[What the exercise asks]:
Reproduce the entries shown below only from the line with "by (rewrite Nat.mul_comm, Nat.div_mul;" down to the line with "by rewrite Hnames.", keeping both end lines and copying each one exactly.

# # # #

(** * rd: the Minikube lifecycle controller and the Kubernetes client

    A shallow embedding of
    - [src/k8s-engine/k8s.ts]       (the [State] enumeration),
    - [src/k8s-engine/minikube.js]  (class [Minikube], [customizeMinikubeMessage]),
    - the client module             (classes [ForwardingMap] and [KubeClient]),
    followed by the properties established about them.

    Conventions.  A JavaScript string is a [string]; every [ascii] stands for
    one UTF-16 code unit below 256.  A JavaScript number is a rational ([Q])
    where arithmetic is done on it, and an integer-or-NaN ([jsnum]) where it
    is a port.  Asynchronous code is cut at its suspension points: every
    synchronous segment is a function on the object's state, and the
    environment (process exits, listener events, prompts) chooses the
    argument of the next segment. *)

From Stdlib Require Import ZArith QArith Ascii String.
From stdpp Require Import gmap strings list.

Open Scope string_scope.
Open Scope list_scope.

(* ===================================================================== *)
(** ** JavaScript strings, numbers and the regular expressions in use     *)
(* ===================================================================== *)

Module JS.

Definition chr (n : nat) : string := String (ascii_of_nat n) EmptyString.

(** Line feed and the double quote, which have no literal form here. *)
Definition LF : string := chr 10.
Definition DQUOTE : string := chr 34.

Definition code (c : ascii) : nat := nat_of_ascii c.

(** [s.startsWith(p)], returning the rest of [s]. *)
Fixpoint strip_prefix (p s : string) : option string :=
  match p with
  | EmptyString => Some s
  | String a p' =>
      match s with
      | String b s' => if Ascii.eqb a b then strip_prefix p' s' else None
      | EmptyString => None
      end
  end.

(** [hay.includes(needle)]. *)
Fixpoint includes (needle hay : string) : bool :=
  match strip_prefix needle hay with
  | Some _ => true
  | None =>
      match hay with
      | String _ hay' => includes needle hay'
      | EmptyString => false
      end
  end.

(** The first [n] code units of [s]. *)
Fixpoint take (n : nat) (s : string) : string :=
  match n, s with
  | S n', String c s' => String c (take n' s')
  | _, _ => EmptyString
  end.

(** The part of [s] consumed when only [rest] is left of it. *)
Definition consumed (s rest : string) : string :=
  take (String.length s - String.length rest) s.

Fixpoint forallb_string (p : ascii -> bool) (s : string) : bool :=
  match s with
  | EmptyString => true
  | String c s' => p c && forallb_string p s'
  end.

Fixpoint existsb_string (p : ascii -> bool) (s : string) : bool :=
  match s with
  | EmptyString => false
  | String c s' => p c || existsb_string p s'
  end.

(** White space as [\s] and [parseInt] see it, among the code units below
    256: TAB, LF, VT, FF, CR, SP and NBSP. *)
Definition is_space (c : ascii) : bool :=
  let n := code c in
  (9 <=? n)%nat && (n <=? 13)%nat || (n =? 32)%nat || (n =? 160)%nat.

Definition is_digit (c : ascii) : bool :=
  let n := code c in (48 <=? n)%nat && (n <=? 57)%nat.

(** *** Exceptions *)

Inductive Exn :=
| TypeError              (** a property of [null] or [undefined] was read *)
| IOError                (** a file could not be read *)
| ListenError            (** the ['error'] event of a [net.Server] *)
| ServerClosed           (** [new Error('Server closed')] *).

(** A value, or an exception thrown instead (a rejected promise, for
    asynchronous code). *)
Inductive Completion (A : Type) :=
| Normal (a : A)
| Throw (e : Exn).
Arguments Normal {A} a.
Arguments Throw {A} e.

(** *** Numbers used as ports: an integer or NaN *)

(** A number is a double.  [Int z] stands for the double that holds the
    integer [z], which exists for every [z] below 2^53 in magnitude;
    what is said of larger ones is said of no number of the program. *)
Inductive jsnum :=
| NaN
| Int (z : Z).

(** The numbers that are NaN or hold an integer exactly,
    [Number.isSafeInteger] apart from the bound itself. *)
Definition safe (n : jsnum) : Prop :=
  match n with
  | NaN => True
  | Int z => (Z.abs z < 2 ^ 53)%Z
  end.

Definition digit_char (d : nat) : ascii := ascii_of_nat (48 + d).

Fixpoint pos_digits (fuel : nat) (n : N) (acc : string) : string :=
  match fuel with
  | O => acc
  | S fuel' =>
      let acc' := String (digit_char (N.to_nat (n mod 10))) acc in
      if (n <? 10)%N then acc' else pos_digits fuel' (n / 10)%N acc'
  end.

(** Decimal digits of a natural number. *)
Definition N_to_string (n : N) : string :=
  pos_digits (S (N.to_nat (N.log2 n))) n EmptyString.

(** [`${n}`] for NaN and for a [safe] integer: all its digits.  (From
    10^21 on a template literal writes an exponent instead; such numbers
    are not [safe].) *)
Definition num_to_string (n : jsnum) : string :=
  match n with
  | NaN => "NaN"
  | Int z =>
      if (z <? 0)%Z then "-" +:+ N_to_string (Z.abs_N z)
      else N_to_string (Z.abs_N z)
  end.

Fixpoint skip_spaces (s : string) : string :=
  match s with
  | String c s' => if is_space c then skip_spaces s' else s
  | EmptyString => s
  end.

Definition hex_value (c : ascii) : option Z :=
  let n := code c in
  if is_digit c then Some (Z.of_nat (n - 48))
  else if (97 <=? n)%nat && (n <=? 102)%nat then Some (Z.of_nat (n - 87))
  else if (65 <=? n)%nat && (n <=? 70)%nat then Some (Z.of_nat (n - 55))
  else None.

Definition dec_value (c : ascii) : option Z :=
  if is_digit c then Some (Z.of_nat (code c - 48)) else None.

(** The longest run of digits at the head of [s], read in base [radix];
    [None] when [s] starts with no digit. *)
Fixpoint read_digits (value : ascii -> option Z) (radix : Z)
    (acc : option Z) (s : string) : option Z :=
  match s with
  | String c s' =>
      match value c with
      | Some d =>
          read_digits value radix
            (Some (match acc with Some a => a * radix + d | None => d end)%Z) s'
      | None => acc
      end
  | EmptyString => acc
  end.

(** [parseInt(s)] with no radix: leading white space, a sign, [0x] or [0X]
    for base sixteen, then the digits; NaN when there are none.  The
    result is the integer the digits denote, which is what [parseInt]
    returns while that integer is [safe]; a larger one it rounds to a
    double. *)
Definition parseInt (s : string) : jsnum :=
  let s1 := skip_spaces s in
  let '(sign, s2) :=
    match s1 with
    | String "-" r => ((-1)%Z, r)
    | String "+" r => (1%Z, r)
    | _ => (1%Z, s1)
    end in
  let digits :=
    match s2 with
    | String "0" (String "x" r) | String "0" (String "X" r) =>
        read_digits hex_value 16 None r
    | _ => read_digits dec_value 10 None s2
    end in
  match digits with
  | Some v => Int (sign * v)
  | None => NaN
  end.

End JS.

(* ===================================================================== *)
(** ** Regular expressions (the fragment the two patterns need)           *)
(* ===================================================================== *)

Module Regex.
Import JS.

(** A character class. *)
Inductive cclass :=
| Any                 (** [.] under the [s] flag *)
| Space               (** [\s] *)
| Digit               (** [\d] *)
| Except (c : ascii)  (** [[^c]] *).

Definition mem (cl : cclass) (c : ascii) : bool :=
  match cl with
  | Any => true
  | Space => is_space c
  | Digit => is_digit c
  | Except x => negb (Ascii.eqb x c)
  end.

(** Quantifiers apply to a class; groups are capturing and are neither
    nested nor quantified, so they close in the order of their numbers. *)
Inductive regex :=
| Lit (s : string)
| Star (cl : cclass)      (** [cl*]  *)
| StarLazy (cl : cclass)  (** [cl*?] *)
| Plus (cl : cclass)      (** [cl+]  *)
| Group (r : regex)       (** [(r)]  *)
| Seq (r1 r2 : regex)
| Eos                     (** [$], no [m] flag *).

Section Backtracking.
Context {A : Type}.

(** Greedy: take as many as possible, give back one at a time. *)
Fixpoint star_greedy (cl : cclass) (s : string) (k : string -> option A) : option A :=
  match s with
  | String c t =>
      if mem cl c then
        match star_greedy cl t k with
        | Some r => Some r
        | None => k s
        end
      else k s
  | EmptyString => k s
  end.

(** Lazy: take as few as possible, one more on each failure. *)
Fixpoint star_lazy (cl : cclass) (s : string) (k : string -> option A) : option A :=
  match k s with
  | Some r => Some r
  | None =>
      match s with
      | String c t => if mem cl c then star_lazy cl t k else None
      | EmptyString => None
      end
  end.

(** [rmatch r s caps k]: match [r] at the head of [s], then continue with
    [k] on what is left and the captures so far; backtrack into [r] when
    [k] fails. *)
Fixpoint rmatch (r : regex) (s : string) (caps : list string)
    (k : string -> list string -> option A) : option A :=
  match r with
  | Lit l =>
      match strip_prefix l s with
      | Some t => k t caps
      | None => None
      end
  | Star cl => star_greedy cl s (fun t => k t caps)
  | StarLazy cl => star_lazy cl s (fun t => k t caps)
  | Plus cl =>
      match s with
      | String c t => if mem cl c then star_greedy cl t (fun t' => k t' caps) else None
      | EmptyString => None
      end
  | Group r' => rmatch r' s caps (fun t caps' => k t (caps' ++ [consumed s t]))
  | Seq r1 r2 => rmatch r1 s caps (fun t caps' => rmatch r2 t caps' k)
  | Eos =>
      match s with
      | EmptyString => k s caps
      | String _ _ => None
      end
  end.

End Backtracking.

(** The match array for a match starting at the head of [s]: the whole
    match, then the groups. *)
Definition match_here (r : regex) (s : string) : option (list string) :=
  rmatch r s [] (fun t caps => Some (consumed s t :: caps)).

(** [r.exec(s)] for a pattern with no anchor: the leftmost match. *)
Fixpoint exec (r : regex) (s : string) : option (list string) :=
  match match_here r s with
  | Some m => Some m
  | None =>
      match s with
      | String _ t => exec r t
      | EmptyString => None
      end
  end.

(** [r.exec(s)] for a pattern that starts with [^] and has no [m] flag: a
    match can only start at index 0. *)
Definition exec_anchored (r : regex) (s : string) : option (list string) :=
  match_here r s.

Fixpoint seq (rs : list regex) : regex :=
  match rs with
  | [] => Lit EmptyString
  | [r] => r
  | r :: rs' => Seq r (seq rs')
  end.

End Regex.

(* ===================================================================== *)
(** ** k8s.ts                                                             *)
(* ===================================================================== *)

Module K8s.

(** [enum State]; the numeric values are 0 to 4 in this order. *)
Inductive State :=
| STOPPED   (** The engine is not running. *)
| STARTING  (** The engine is attempting to start. *)
| STARTED   (** The engine is started; the dashboard is not yet ready. *)
| STOPPING  (** The engine is attempting to stop. *)
| ERROR     (** There is an error and we cannot recover automatically. *).

#[global] Instance State_eq_dec : EqDecision State.
Proof. solve_decision. Defined.

Definition State_value (s : State) : N :=
  match s with
  | STOPPED => 0 | STARTING => 1 | STARTED => 2 | STOPPING => 3 | ERROR => 4
  end.

End K8s.

(* ===================================================================== *)
(** ** minikube.js: the message reformatter                               *)
(* ===================================================================== *)

Module Message.
Import JS Regex.

(** The pattern [p] of [customizeMinikubeMessage], flag [s]. *)
Definition downgrade_pattern : regex :=
  seq [ Lit "X Exiting due to K8S_DOWNGRADE_UNSUPPORTED:"; Star Space;
        Group (Seq (Lit "Unable to safely downgrade ") (StarLazy Any));
        Plus Space; Lit "*"; Star Space; Lit "Suggestion:"; Plus Space;
        Lit "1)"; Star Space;
        Group (seq [Lit "Recreate the cluster with"; StarLazy Any; Lit " by running:"]);
        Plus Space;
        Group (Lit "minikube delete -p rancher-desktop");
        Plus Space;
        Group (Seq (Lit "minikube start -p rancher-desktop --kubernetes-version=")
                   (StarLazy Any));
        Lit LF ].
(** The compiler on a well-formed template, step by step. *)
Lemma compileParameters_template `{RegexpEngine} p segs tail ends :
  Forall segment_wf segs → brace_free tail →
  compileParameters p (template_text segs tail) ends =
  (nps ← split_all segs;
   let pattern :=
     str "^" ++ groups_text nps ++ tail ++ (if ends then str "$" else []) in
   match MustCompile pattern with
   | None => Err (InvalidPattern pattern)
   | Some re =>
       if negb (NumSubexp re =? length segs)
       then Err (UnexpectedCapturingGroup (template_text segs tail))
       else Ok {| regex := Some re; parameters := parameters p ++ names_of nps |}
   end).
Proof.
  intros Hwf Htail. unfold compileParameters.
  rewrite braceIndices_template, bind_ok by done.
  rewrite assemblePattern_template.
  destruct (split_all segs) as [nps|e]; [|done].
  rewrite !bind_ok. rewrite length_positions.
  by replace (2 * length segs / 2) with (length segs)
    by (rewrite Nat.mul_comm, Nat.div_mul; done).
Qed.

(** What [split_all] accepts: every body is valid, the names come in
    template order and the groups are those of the spec's pattern. *)
Lemma split_all_ok segs tail : ∀ nps,
  split_all segs = Ok nps →
  ∃ phs : list (gostring * option gostring),
    Forall2 (λ sg ph, valid_body (body sg) ph.1 ph.2) segs phs ∧
    names_of nps = phs.*1 ∧
    groups_text nps ++ tail = pattern_body (zip segs phs.*2) tail.
Proof.
  induction segs as [|sg segs IH]; intros nps.
  - intros [= <-]. exists []. split_and!; [constructor|done|done].
  - simpl split_all.
    destruct (splitParameter (body sg)) as [[name pattern]|e] eqn:Hsp; [|done].
    rewrite bind_ok. destruct (split_all segs) as [nps'|e]; [|done].
    rewrite bind_ok. intros [= <-].
    apply splitParameter_ok in Hsp as (sub & Hvalid & ->).
    destruct (IH nps' eq_refl) as (phs & Hall & Hnames & Hgroups).
    exists ((name, sub) :: phs). split_and!.
    + by constructor.
    + simpl. by rewrite Hnames.
    + set (rest := pattern_body (zip segs phs.*2) tail) in *.
      change (pattern_body (zip (sg :: segs) ((name, sub) :: phs).*2) tail)
        with (literal sg ++ group_text sub ++ rest).
      rewrite <- Hgroups. unfold groups_text, group_text. simpl.
      rewrite <- ?app_assoc. simpl. by rewrite <- ?app_assoc.
Qed.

# # # #

[Task response]:
    by (rewrite Nat.mul_comm, Nat.div_mul; done).
Qed.

(** What [split_all] accepts: every body is valid, the names come in
    template order and the groups are those of the spec's pattern. *)
Lemma split_all_ok segs tail : ∀ nps,
  split_all segs = Ok nps →
  ∃ phs : list (gostring * option gostring),
    Forall2 (λ sg ph, valid_body (body sg) ph.1 ph.2) segs phs ∧
    names_of nps = phs.*1 ∧
    groups_text nps ++ tail = pattern_body (zip segs phs.*2) tail.
Proof.
  induction segs as [|sg segs IH]; intros nps.
  - intros [= <-]. exists []. split_and!; [constructor|done|done].
  - simpl split_all.
    destruct (splitParameter (body sg)) as [[name pattern]|e] eqn:Hsp; [|done].
    rewrite bind_ok. destruct (split_all segs) as [nps'|e]; [|done].
    rewrite bind_ok. intros [= <-].
    apply splitParameter_ok in Hsp as (sub & Hvalid & ->).
    destruct (IH nps' eq_refl) as (phs & Hall & Hnames & Hgroups).
    exists ((name, sub) :: phs). split_and!.
    + by constructor.
    + simpl. by rewrite Hnames.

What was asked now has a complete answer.